Grassley now says the VA needs to respond to questions about its oversight of the veterans’ homes.
“Our veterans deserve the best possible care after giving so much for our country,” the Republican senator from Iowa said in a press release. “Unfortunately, it appears that the standard of care and quality controls at many state veterans homes falls well short of those required by other government supported nursing homes. Americans deserve answers and our veterans deserve better.”
Among the questions posed by Grassley: How many state veterans’ homes are inspected by the VA and how frequently do the inspections occur?
In recent months, there have been reports of gaps in oversight that may have added to the COVID-19 death toll in those facilities. At least 77 veterans died in a single outbreak of COVID-19 at a veterans’ home in Holyoke, Massachusetts, prompting employees of the facility to file a lawsuit that alleges a “complete disregard for human life and inhumane working conditions.”

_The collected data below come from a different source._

Definition debit_of_json (raw : string) : option authorityDebitRecord :=
  match unmarshal debit_schema raw with
  | Some [SString a; SString b; SString c; SInt d; SInt e; SString f; SString g] =>
      Some {| dr_ActionID := a; dr_AccountID := b; dr_Operation := c; dr_Sequence := d;
              dr_Cumulative := e; dr_Previous := f; dr_At := g |}
  | _ => None
  end.

Definition canonicalAuthorityDebit (actionID accountID operation : string) (sequence cumulative : Z)
    (previous : string) (at_ : time) : string :=
  debit_json {| dr_ActionID := actionID; dr_AccountID := accountID; dr_Operation := operation;
                dr_Sequence := sequence; dr_Cumulative := cumulative; dr_Previous := previous;
                dr_At := rfc3339 at_ |}.

Record authorityBudgetHead := {
  bh_AccountID : string;
  bh_OperationKey : string;
  bh_Spent : Z;
  bh_Sequence : Z;
  bh_TailDigest : string
}.

Definition head_json (r : authorityBudgetHead) : string :=
  marshal [("account_id", KString); ("operation_key", KString); ("spent", KInt);
           ("sequence", KInt); ("tail_digest", KString)]
    [SString r.(bh_AccountID); SString r.(bh_OperationKey); SInt r.(bh_Spent);
     SInt r.(bh_Sequence); SString r.(bh_TailDigest)].

(** ** Accounts *)

Definition budgetAccountID (profile kind scope : string) : string :=
  HashCanonical (profile +:+ String (byte 0) (kind +:+ String (byte 0) scope)).

(** A [map[string]int64], nil included, with its keys in order. *)
Definition perOperationJSON (m : option (gmap string Z)) : string :=
  print match m with
        | None => VNull
        | Some m => canon (VObject (map (fun p => (p.1, num p.2)) (map_to_list m)))
        end.

Definition per_operation (raw : string) : option (gmap string Z) :=
  match parse raw with
  | Some VNull => Some ∅
  | Some (VObject ms) => int64_members ms ∅
  | _ => None
  end.

Definition same_scope (a b : account_row) : bool :=
  bool_decide (a.(ac_profile) = b.(ac_profile) /\ a.(ac_kind) = b.(ac_kind)
               /\ a.(ac_scope) = b.(ac_scope)).

(** [INSERT OR IGNORE]: the key and the unique scope. *)
Definition insert_account (id : string) (row : account_row) (t : budget_tables) : budget_tables :=
  if bool_decide (is_Some (t.(accounts) !! id))
     || existsb (fun p => same_scope p.2 row) (map_to_list t.(accounts))
  then t
  else {| accounts := <[id := row]> t.(accounts); counters := t.(counters); debits := t.(debits) |}.

Definition ensureBudgetAccountTx (profile kind scope : string) (budget : IntentBudgetV2.t) (at_ : time)
    : Tx unit :=
  let accountID := budgetAccountID profile kind scope in
  let row := {| ac_profile := profile; ac_kind := kind; ac_scope := scope;
                ac_max_total := budget.(IntentBudgetV2.Total);
                ac_per_operation := perOperationJSON budget.(IntentBudgetV2.PerOperation);
                ac_created := rfc3339 at_ |} in
  change (fun s => with_budget (insert_account accountID row s.(t_budget)) s);;
  t ← ask t_budget;
  stored ← found ErrNoRows (t.(accounts) !! accountID);
  require (fail_if (negb (same_scope stored row)
                    || bool_decide (stored.(ac_max_total) <> budget.(IntentBudgetV2.Total))
                    || bool_decide (stored.(ac_per_operation) <> row.(ac_per_operation)))
             ErrBudgetEvidenceCorrupt).

(** ** Counters and debits *)

Definition counterTx (account operation : string) : Tx (Z * Z * string) :=
  t ← ask t_budget;
  mret match t.(counters) !! (account, operation) with
       | Some c => (c.(ct_spent), c.(ct_sequence), c.(ct_tail))
       | None => (0, 0, "")
       end.

Definition on_account (account operation : string) (r : debit_row) : bool :=
  bool_decide (r.(db_account) = account /\ r.(db_operation) = operation).

Definition rows_of (account operation : string) (l : list debit_row) : list debit_row :=
  filter (fun r => on_account account operation r = true) l.

(** [ORDER BY sequence DESC LIMIT 1]. *)
Fixpoint last_debit (l : list debit_row) : option debit_row :=
  match l with
  | [] => None
  | r :: l' => match last_debit l' with
               | Some b => if b.(db_sequence) <? r.(db_sequence) then Some r else Some b
               | None => Some r
               end
  end.

Section Doors.
Context (h : Handle).

Definition verifyDebitTailTx (account operation : string) (spent sequence : Z) (tail : string)
    : Tx unit :=
  t ← ask t_budget;
  let rows := rows_of account operation t.(debits) in
  if bool_decide (sequence = 0) then
    require (fail_if (bool_decide (spent <> 0) || bool_decide (tail <> "")) ErrBudgetEvidenceCorrupt);;
    require (fail_if (bool_decide (List.length rows <> 0%nat)) ErrBudgetEvidenceCorrupt)
  else
    row ← found ErrBudgetEvidenceCorrupt (last_debit rows);
    record ← found ErrBudgetEvidenceCorrupt (debit_of_json row.(db_canonical));
    require (fail_if (bool_decide (record.(dr_ActionID) <> row.(db_action))
                      || bool_decide (record.(dr_AccountID) <> account)
                      || bool_decide (record.(dr_Operation) <> operation)
                      || bool_decide (record.(dr_Sequence) <> row.(db_sequence))
                      || bool_decide (record.(dr_Cumulative) <> row.(db_cumulative))
                      || bool_decide (record.(dr_Previous) <> row.(db_previous))
                      || bool_decide (row.(db_sequence) <> sequence)
                      || bool_decide (row.(db_cumulative) <> spent)
                      || bool_decide (row.(db_seal).(as_Digest) <> tail)
                      || bool_decide (row.(db_canonical) <> debit_json record))
               ErrBudgetEvidenceCorrupt);;
    require (fail_if (bool_decide (h.(time_Parse) record.(dr_At) = None)) ErrBudgetEvidenceCorrupt);;
    seal_checks h ErrBudgetEvidenceCorrupt authorityDebitDomain row.(db_canonical) row.(db_seal);;
    counter ← found ErrBudgetEvidenceCorrupt (t.(counters) !! (account, operation));
    let head := {| bh_AccountID := account; bh_OperationKey := operation; bh_Spent := spent;
                   bh_Sequence := sequence; bh_TailDigest := tail |} in
    _ ← seal_checks h ErrBudgetEvidenceCorrupt authorityBudgetHeadDomain counter.(ct_canonical)
          counter.(ct_seal);
    require (fail_if (bool_decide (counter.(ct_canonical) <> head_json head)) ErrBudgetEvidenceCorrupt).

(** The table's primary key, its unique sequence index and its references. *)
Definition debit_conflict (a b : debit_row) : bool :=
  bool_decide (a.(db_account) = b.(db_account) /\ a.(db_operation) = b.(db_operation)
               /\ (a.(db_action) = b.(db_action) \/ a.(db_sequence) = b.(db_sequence))).

Definition insert_debit (row : debit_row) : Tx unit :=
  t ← ask t_budget;
  keys ← ask signing_keys;
  require (fail_if (existsb (debit_conflict row) t.(debits)
                    || bool_decide (t.(accounts) !! row.(db_account) = None)
                    || bool_decide (keys !! row.(db_seal).(as_SigningKeyID) = None)) ErrConstraint);;
  change (with_budget {| accounts := t.(accounts); counters := t.(counters);
                         debits := row :: t.(debits) |}).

In his letter to the VA, Grassley said the Centers for Medicare and Medicaid Services posts quality-of-care information about “civilian nursing homes” to its own website, CareCompare, but the VA doesn’t do anything similar for the veterans’ homes.
However, the veterans’ homes, as state-licensed care facilities funded with Medicaid dollars, are included in CMS’ CareCompare website, with detailed information published on their ratings, inspections, staffing and any federal penalties for substandard care.